WHAT THE TASK REQUIRES> Look below for the line that has "- intros emb e". Set down the lines from there through the line that has "destruct Hshort as [H | [H | H]];", exactly as written.

[Opening DATA IN THIS EXERCISE section]

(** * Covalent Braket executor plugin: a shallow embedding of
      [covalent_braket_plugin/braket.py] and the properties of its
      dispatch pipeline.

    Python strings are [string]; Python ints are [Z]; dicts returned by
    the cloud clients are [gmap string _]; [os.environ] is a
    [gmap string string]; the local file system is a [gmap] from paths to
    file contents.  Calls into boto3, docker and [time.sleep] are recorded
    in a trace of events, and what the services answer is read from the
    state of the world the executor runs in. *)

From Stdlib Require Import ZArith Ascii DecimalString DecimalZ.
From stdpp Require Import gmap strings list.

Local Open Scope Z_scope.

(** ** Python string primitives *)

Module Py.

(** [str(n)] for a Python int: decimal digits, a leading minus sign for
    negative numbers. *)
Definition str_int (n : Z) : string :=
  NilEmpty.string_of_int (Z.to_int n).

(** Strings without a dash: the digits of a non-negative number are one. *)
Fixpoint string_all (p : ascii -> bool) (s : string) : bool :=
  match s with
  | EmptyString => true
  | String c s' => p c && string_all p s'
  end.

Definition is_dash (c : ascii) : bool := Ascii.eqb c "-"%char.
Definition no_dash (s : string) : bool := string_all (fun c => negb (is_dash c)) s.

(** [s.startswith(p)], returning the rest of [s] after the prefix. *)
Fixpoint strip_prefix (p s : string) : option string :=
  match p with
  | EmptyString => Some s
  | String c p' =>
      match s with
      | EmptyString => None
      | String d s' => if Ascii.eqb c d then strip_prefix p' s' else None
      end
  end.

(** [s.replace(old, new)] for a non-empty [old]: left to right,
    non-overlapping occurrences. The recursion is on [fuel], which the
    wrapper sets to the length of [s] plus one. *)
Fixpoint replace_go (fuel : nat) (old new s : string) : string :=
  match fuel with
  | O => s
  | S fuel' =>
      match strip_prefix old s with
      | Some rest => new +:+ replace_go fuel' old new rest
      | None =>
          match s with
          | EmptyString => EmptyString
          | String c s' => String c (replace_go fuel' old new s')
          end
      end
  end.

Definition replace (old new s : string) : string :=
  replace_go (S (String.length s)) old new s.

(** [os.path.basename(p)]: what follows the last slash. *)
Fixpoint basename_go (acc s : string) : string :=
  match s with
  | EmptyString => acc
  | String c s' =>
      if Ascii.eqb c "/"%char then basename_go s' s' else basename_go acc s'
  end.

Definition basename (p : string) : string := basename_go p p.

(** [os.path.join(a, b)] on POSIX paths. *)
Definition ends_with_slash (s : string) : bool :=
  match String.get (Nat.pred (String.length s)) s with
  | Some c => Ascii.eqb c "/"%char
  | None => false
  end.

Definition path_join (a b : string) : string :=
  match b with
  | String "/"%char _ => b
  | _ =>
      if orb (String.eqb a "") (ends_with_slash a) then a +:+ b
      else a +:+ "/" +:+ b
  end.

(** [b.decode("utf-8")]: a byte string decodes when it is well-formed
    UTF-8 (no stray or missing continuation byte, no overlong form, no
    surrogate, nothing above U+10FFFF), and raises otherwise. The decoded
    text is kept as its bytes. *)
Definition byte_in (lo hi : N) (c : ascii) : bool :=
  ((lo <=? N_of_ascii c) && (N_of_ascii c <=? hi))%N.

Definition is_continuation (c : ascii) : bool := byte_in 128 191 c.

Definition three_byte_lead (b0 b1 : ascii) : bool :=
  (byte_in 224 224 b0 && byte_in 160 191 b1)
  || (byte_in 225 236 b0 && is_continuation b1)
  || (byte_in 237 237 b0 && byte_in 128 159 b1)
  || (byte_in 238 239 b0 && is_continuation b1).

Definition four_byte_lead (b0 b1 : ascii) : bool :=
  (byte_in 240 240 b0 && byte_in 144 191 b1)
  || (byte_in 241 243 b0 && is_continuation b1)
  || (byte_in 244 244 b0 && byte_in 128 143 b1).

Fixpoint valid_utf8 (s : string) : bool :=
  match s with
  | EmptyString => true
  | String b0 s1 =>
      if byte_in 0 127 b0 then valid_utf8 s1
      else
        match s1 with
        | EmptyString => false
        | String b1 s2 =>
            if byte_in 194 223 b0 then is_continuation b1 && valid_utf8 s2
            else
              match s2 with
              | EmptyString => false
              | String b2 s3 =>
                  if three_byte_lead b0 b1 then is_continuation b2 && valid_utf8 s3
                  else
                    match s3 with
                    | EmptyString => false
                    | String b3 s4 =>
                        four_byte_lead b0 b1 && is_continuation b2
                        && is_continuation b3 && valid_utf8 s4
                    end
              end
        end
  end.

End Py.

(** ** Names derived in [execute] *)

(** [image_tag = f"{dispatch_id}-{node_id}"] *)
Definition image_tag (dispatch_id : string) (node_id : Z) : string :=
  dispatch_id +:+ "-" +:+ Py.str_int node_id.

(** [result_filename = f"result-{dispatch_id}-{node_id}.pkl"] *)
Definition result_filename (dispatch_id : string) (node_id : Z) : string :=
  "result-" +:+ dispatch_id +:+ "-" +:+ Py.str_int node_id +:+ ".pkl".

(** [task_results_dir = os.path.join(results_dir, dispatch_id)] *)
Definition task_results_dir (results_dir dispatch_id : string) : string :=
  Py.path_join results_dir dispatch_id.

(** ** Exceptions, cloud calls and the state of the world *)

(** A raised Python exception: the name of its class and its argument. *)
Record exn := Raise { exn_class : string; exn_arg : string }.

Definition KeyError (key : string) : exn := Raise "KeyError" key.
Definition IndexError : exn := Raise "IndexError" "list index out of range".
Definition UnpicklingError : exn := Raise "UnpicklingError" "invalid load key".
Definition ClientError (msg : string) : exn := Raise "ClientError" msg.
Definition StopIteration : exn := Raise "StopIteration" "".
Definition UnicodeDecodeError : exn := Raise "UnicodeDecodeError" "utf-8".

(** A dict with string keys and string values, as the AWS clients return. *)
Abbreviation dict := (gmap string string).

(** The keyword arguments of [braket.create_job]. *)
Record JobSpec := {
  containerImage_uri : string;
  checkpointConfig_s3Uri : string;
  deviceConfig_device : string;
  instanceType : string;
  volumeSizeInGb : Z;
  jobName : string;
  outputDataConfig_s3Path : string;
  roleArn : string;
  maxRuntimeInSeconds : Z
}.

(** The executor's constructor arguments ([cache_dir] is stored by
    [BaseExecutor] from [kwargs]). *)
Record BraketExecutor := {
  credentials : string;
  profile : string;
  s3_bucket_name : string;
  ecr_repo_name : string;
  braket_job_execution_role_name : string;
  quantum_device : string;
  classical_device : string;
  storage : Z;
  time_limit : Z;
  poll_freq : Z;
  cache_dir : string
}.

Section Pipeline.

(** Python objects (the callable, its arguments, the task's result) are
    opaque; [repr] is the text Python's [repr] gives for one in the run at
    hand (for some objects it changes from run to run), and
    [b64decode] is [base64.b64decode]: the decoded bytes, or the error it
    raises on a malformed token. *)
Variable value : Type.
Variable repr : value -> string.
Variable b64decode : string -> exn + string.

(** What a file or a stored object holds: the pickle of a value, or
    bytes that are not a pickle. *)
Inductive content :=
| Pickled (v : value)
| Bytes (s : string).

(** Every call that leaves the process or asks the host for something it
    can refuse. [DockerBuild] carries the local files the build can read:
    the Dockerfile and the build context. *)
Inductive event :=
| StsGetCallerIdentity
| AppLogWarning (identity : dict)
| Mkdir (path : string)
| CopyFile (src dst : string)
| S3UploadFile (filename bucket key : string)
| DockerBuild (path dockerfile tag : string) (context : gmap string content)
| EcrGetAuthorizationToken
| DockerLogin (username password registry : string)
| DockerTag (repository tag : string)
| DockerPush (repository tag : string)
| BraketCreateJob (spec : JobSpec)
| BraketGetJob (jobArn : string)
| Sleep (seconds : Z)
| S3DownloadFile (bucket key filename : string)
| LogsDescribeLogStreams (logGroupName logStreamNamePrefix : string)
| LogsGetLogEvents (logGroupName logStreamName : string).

[Closing DATA IN THIS EXERCISE section]
[Opening DATA IN THIS EXERCISE section]

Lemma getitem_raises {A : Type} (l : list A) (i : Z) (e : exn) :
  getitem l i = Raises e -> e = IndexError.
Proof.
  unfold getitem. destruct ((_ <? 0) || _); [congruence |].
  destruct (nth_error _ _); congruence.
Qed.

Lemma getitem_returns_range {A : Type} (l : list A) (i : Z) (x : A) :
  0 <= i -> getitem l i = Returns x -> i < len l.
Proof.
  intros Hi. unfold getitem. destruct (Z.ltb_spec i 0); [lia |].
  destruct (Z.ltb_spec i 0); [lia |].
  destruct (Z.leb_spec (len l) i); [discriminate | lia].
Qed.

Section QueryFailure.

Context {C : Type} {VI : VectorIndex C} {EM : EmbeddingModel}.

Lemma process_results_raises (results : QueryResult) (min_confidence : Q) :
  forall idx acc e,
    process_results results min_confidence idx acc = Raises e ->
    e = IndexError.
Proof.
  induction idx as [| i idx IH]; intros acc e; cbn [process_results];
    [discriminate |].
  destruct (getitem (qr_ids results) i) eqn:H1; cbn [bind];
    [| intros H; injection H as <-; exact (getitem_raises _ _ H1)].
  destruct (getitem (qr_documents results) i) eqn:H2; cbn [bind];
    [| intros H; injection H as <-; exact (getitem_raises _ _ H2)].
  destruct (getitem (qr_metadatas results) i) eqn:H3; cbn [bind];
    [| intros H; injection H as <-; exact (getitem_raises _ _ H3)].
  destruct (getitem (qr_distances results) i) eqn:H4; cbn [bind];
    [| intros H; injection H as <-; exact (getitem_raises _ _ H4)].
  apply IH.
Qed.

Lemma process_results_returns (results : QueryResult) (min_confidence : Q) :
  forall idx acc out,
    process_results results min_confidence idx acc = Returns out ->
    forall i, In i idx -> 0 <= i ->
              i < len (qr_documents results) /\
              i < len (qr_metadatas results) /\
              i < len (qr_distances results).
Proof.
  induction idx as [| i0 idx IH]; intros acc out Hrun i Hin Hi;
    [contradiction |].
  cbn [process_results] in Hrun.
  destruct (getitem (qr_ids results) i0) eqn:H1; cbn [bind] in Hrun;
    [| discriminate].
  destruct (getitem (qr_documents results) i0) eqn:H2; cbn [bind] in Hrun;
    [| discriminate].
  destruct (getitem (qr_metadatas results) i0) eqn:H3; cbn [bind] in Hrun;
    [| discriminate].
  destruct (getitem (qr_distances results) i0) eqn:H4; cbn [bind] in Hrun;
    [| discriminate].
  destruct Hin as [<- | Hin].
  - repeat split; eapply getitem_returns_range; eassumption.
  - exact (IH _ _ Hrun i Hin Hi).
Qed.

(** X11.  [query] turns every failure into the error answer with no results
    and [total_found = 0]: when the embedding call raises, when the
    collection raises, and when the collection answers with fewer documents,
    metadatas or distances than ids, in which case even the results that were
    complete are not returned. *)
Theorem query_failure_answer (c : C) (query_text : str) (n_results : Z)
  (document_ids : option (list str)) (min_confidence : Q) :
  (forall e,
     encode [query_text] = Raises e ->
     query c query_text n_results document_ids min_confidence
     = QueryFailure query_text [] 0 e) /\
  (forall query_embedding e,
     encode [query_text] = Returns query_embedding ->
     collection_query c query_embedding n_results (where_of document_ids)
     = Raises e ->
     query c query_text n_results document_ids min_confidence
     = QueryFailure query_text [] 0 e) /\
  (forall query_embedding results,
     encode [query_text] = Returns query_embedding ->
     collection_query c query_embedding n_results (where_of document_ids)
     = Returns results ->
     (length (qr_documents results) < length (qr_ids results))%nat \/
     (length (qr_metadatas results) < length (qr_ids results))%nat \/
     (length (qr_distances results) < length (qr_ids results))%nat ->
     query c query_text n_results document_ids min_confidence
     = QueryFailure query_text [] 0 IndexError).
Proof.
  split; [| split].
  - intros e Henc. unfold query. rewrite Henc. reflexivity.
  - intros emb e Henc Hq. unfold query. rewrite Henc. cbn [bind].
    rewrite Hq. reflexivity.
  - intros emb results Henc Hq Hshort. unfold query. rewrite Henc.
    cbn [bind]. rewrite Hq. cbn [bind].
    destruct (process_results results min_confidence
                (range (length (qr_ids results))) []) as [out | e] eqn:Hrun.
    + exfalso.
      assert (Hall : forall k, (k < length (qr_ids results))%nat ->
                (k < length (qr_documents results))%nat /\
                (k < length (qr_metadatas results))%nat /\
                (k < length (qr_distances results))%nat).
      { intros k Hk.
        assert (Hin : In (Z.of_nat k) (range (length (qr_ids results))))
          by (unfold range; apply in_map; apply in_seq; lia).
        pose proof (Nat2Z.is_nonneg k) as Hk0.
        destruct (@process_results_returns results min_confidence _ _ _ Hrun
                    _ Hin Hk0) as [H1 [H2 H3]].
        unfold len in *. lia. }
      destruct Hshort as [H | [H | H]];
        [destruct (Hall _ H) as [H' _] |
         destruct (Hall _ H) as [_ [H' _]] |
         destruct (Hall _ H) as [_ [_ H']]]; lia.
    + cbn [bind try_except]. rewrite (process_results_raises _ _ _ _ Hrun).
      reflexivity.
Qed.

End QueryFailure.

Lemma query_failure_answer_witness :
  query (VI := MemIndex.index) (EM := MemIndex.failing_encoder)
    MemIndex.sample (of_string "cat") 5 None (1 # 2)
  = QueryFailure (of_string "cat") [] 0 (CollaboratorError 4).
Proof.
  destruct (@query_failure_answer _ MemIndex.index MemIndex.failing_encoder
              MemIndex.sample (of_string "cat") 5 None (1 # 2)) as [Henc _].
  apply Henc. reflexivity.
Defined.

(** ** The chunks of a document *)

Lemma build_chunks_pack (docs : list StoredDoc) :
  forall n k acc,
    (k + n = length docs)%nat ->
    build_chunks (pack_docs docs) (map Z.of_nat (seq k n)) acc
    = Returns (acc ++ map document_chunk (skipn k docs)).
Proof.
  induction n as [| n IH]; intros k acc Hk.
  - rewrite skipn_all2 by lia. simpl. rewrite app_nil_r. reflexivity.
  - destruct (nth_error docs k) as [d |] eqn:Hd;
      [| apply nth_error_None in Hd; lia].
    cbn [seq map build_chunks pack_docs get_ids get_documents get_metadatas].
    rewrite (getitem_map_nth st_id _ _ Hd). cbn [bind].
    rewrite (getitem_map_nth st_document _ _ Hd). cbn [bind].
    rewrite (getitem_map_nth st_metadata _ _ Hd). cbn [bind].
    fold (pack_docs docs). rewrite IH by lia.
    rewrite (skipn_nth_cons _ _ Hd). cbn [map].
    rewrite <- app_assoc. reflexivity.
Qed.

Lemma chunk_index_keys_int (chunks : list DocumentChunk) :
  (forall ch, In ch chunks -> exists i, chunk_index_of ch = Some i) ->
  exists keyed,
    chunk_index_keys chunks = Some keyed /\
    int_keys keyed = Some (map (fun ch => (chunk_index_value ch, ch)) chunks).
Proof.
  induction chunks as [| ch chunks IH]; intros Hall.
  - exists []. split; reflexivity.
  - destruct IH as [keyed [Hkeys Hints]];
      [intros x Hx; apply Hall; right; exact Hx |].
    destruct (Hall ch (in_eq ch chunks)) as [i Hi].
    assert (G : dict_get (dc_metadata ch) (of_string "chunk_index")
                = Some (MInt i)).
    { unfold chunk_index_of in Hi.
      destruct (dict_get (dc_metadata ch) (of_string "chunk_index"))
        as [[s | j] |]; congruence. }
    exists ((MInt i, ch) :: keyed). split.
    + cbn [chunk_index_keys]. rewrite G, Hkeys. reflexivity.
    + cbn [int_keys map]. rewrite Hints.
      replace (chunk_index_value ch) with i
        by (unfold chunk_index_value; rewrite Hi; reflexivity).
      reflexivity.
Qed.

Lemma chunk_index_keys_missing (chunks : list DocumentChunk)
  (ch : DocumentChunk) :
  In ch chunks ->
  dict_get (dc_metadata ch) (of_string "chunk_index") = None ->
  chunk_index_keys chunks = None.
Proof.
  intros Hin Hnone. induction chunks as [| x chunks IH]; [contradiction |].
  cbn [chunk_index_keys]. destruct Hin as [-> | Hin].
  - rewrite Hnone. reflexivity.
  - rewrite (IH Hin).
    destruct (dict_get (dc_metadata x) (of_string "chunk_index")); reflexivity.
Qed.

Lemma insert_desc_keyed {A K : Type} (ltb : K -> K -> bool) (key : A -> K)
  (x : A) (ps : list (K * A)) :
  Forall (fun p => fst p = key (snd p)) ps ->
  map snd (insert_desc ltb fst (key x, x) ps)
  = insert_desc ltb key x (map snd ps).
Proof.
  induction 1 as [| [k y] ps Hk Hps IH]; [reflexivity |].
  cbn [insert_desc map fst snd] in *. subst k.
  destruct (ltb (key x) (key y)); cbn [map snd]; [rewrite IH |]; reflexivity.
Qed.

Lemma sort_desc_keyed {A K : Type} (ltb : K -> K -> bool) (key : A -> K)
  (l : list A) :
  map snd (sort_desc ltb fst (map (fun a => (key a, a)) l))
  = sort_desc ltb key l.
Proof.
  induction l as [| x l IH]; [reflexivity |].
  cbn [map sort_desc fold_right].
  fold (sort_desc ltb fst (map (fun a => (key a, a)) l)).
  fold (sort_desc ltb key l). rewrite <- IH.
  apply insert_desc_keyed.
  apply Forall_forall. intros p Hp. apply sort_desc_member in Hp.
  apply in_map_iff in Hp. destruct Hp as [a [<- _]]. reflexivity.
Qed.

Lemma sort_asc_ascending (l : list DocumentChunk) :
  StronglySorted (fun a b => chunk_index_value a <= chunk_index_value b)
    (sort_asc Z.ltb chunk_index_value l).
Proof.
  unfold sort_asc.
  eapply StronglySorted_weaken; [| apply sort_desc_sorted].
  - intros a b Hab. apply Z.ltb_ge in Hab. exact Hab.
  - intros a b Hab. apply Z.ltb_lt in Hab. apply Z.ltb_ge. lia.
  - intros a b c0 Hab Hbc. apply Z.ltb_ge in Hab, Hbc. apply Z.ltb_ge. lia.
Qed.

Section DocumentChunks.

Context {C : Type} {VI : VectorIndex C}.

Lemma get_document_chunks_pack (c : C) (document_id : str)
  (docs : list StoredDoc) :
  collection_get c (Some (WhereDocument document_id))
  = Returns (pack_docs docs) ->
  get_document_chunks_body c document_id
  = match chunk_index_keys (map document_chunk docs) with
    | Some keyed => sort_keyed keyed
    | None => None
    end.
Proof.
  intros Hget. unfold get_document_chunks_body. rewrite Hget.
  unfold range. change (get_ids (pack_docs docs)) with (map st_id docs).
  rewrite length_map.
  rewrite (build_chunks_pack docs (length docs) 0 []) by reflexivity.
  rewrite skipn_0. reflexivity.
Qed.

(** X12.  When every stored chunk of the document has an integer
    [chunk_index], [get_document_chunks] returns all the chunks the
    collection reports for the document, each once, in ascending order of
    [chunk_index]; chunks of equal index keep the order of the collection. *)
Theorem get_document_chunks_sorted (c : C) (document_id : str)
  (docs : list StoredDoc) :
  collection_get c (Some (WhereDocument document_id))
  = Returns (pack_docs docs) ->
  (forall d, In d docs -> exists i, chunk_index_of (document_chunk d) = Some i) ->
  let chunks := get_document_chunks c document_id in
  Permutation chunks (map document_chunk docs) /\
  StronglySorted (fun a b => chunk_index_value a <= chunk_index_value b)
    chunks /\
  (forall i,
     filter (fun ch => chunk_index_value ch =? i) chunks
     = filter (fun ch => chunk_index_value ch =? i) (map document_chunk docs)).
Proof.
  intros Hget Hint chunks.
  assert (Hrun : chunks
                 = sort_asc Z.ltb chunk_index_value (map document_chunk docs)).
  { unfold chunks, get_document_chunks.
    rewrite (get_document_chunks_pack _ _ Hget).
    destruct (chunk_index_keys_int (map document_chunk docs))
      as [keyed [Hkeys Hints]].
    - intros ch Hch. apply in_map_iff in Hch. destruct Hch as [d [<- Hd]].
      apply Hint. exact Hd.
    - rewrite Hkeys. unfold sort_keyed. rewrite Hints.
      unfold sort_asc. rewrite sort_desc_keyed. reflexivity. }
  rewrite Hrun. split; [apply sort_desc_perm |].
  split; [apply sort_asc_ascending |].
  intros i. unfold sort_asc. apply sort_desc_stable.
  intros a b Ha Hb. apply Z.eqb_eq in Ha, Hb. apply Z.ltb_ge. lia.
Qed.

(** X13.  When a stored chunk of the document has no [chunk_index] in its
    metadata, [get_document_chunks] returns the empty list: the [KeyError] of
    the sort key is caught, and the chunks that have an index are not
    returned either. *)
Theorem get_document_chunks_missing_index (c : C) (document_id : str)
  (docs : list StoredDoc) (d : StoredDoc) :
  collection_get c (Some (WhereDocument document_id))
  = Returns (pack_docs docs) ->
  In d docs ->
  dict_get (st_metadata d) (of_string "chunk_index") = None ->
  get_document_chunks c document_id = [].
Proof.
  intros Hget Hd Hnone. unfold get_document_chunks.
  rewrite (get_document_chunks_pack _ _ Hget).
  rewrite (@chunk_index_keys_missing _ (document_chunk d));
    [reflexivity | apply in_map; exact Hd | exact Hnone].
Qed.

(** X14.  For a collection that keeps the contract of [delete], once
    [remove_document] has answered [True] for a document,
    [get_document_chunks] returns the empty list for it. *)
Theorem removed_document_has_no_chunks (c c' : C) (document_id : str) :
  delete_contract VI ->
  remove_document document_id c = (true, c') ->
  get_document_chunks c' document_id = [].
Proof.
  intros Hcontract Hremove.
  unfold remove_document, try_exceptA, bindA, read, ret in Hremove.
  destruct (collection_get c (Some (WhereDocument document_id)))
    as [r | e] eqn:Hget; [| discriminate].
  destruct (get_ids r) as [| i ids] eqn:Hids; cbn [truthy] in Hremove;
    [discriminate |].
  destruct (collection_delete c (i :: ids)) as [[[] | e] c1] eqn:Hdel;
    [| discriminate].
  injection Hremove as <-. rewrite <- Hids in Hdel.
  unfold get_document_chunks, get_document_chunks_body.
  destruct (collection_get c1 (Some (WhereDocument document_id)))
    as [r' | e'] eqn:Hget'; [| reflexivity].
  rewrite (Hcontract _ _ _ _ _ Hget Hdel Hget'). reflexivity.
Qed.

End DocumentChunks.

[Closing DATA IN THIS EXERCISE section]
[Opening DATA IN THIS EXERCISE section]

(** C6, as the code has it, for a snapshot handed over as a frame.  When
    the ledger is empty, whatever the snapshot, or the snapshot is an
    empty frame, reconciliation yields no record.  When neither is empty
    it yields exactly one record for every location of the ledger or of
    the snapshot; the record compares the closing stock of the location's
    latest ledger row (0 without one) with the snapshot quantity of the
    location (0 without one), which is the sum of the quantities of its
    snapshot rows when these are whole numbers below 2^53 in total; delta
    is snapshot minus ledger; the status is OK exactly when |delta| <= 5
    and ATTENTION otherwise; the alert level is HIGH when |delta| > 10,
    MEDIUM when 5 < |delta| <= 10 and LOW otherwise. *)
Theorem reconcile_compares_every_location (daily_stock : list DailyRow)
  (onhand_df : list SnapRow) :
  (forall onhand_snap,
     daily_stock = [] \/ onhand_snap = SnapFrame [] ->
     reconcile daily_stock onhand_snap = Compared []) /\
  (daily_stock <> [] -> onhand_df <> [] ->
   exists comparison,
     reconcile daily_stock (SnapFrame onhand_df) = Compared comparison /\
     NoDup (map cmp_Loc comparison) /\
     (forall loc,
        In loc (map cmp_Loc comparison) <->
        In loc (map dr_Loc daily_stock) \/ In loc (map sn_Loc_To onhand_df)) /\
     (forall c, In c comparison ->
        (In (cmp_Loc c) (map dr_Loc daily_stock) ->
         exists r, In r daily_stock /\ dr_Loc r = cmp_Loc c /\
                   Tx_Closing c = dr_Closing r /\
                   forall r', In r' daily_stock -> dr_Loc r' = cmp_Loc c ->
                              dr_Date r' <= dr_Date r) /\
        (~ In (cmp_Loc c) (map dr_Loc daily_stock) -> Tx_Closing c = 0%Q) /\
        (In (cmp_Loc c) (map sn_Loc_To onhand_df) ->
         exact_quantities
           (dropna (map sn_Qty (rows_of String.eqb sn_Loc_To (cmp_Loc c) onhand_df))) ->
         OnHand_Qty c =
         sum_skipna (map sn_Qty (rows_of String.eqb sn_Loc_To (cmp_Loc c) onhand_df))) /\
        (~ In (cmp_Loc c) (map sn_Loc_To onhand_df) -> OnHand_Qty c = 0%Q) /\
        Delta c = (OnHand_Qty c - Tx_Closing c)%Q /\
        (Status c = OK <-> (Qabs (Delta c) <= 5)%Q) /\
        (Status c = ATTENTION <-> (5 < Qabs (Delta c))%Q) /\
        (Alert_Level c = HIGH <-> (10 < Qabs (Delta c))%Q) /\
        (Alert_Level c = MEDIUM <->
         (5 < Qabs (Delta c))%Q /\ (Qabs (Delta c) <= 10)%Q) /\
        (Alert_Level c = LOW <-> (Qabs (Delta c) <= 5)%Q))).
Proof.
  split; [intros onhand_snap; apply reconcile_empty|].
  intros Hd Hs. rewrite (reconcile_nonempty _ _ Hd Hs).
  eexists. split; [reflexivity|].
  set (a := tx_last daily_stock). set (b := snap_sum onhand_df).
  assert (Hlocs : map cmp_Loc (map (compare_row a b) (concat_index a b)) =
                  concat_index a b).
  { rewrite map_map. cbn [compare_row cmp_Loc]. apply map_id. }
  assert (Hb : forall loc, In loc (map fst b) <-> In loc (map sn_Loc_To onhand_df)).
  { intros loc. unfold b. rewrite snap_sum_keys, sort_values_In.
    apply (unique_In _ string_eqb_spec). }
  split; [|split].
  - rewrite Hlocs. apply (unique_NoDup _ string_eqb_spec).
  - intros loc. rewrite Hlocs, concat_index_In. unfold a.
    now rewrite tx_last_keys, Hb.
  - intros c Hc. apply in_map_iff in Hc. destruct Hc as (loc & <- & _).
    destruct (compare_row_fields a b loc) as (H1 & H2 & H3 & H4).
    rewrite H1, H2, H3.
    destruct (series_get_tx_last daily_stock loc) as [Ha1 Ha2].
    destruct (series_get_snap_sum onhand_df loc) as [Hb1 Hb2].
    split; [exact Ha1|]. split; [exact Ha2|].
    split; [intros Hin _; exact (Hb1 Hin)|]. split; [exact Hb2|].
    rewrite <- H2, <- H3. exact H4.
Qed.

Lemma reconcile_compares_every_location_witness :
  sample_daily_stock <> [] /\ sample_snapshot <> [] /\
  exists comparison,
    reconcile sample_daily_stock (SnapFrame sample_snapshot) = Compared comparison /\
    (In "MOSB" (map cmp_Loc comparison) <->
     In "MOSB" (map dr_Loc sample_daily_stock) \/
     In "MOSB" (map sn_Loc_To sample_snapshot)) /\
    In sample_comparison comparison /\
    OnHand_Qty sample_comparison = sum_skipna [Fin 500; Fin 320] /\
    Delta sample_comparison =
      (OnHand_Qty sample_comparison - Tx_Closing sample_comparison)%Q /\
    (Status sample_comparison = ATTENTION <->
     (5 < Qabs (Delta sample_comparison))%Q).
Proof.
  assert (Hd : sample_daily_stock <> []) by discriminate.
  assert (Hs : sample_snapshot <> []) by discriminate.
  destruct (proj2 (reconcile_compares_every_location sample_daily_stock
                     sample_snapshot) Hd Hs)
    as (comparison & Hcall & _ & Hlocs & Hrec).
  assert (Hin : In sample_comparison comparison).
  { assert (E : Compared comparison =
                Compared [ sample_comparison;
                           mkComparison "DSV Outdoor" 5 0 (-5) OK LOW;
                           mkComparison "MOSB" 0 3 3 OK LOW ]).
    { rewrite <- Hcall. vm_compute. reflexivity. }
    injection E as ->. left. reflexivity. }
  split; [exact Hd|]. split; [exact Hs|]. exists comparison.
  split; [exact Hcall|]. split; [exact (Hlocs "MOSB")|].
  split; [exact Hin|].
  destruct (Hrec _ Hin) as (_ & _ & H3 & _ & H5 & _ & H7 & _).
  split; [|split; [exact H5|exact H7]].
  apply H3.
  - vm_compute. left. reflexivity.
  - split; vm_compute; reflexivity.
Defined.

[Closing DATA IN THIS EXERCISE section]

RESPONSE>
  - intros emb e Henc Hq. unfold query. rewrite Henc. cbn [bind].
    rewrite Hq. reflexivity.
  - intros emb results Henc Hq Hshort. unfold query. rewrite Henc.
    cbn [bind]. rewrite Hq. cbn [bind].
    destruct (process_results results min_confidence
                (range (length (qr_ids results))) []) as [out | e] eqn:Hrun.
    + exfalso.
      assert (Hall : forall k, (k < length (qr_ids results))%nat ->
                (k < length (qr_documents results))%nat /\
                (k < length (qr_metadatas results))%nat /\
                (k < length (qr_distances results))%nat).
      { intros k Hk.
        assert (Hin : In (Z.of_nat k) (range (length (qr_ids results))))
          by (unfold range; apply in_map; apply in_seq; lia).
        pose proof (Nat2Z.is_nonneg k) as Hk0.
        destruct (@process_results_returns results min_confidence _ _ _ Hrun
                    _ Hin Hk0) as [H1 [H2 H3]].
        unfold len in *. lia. }
      destruct Hshort as [H | [H | H]];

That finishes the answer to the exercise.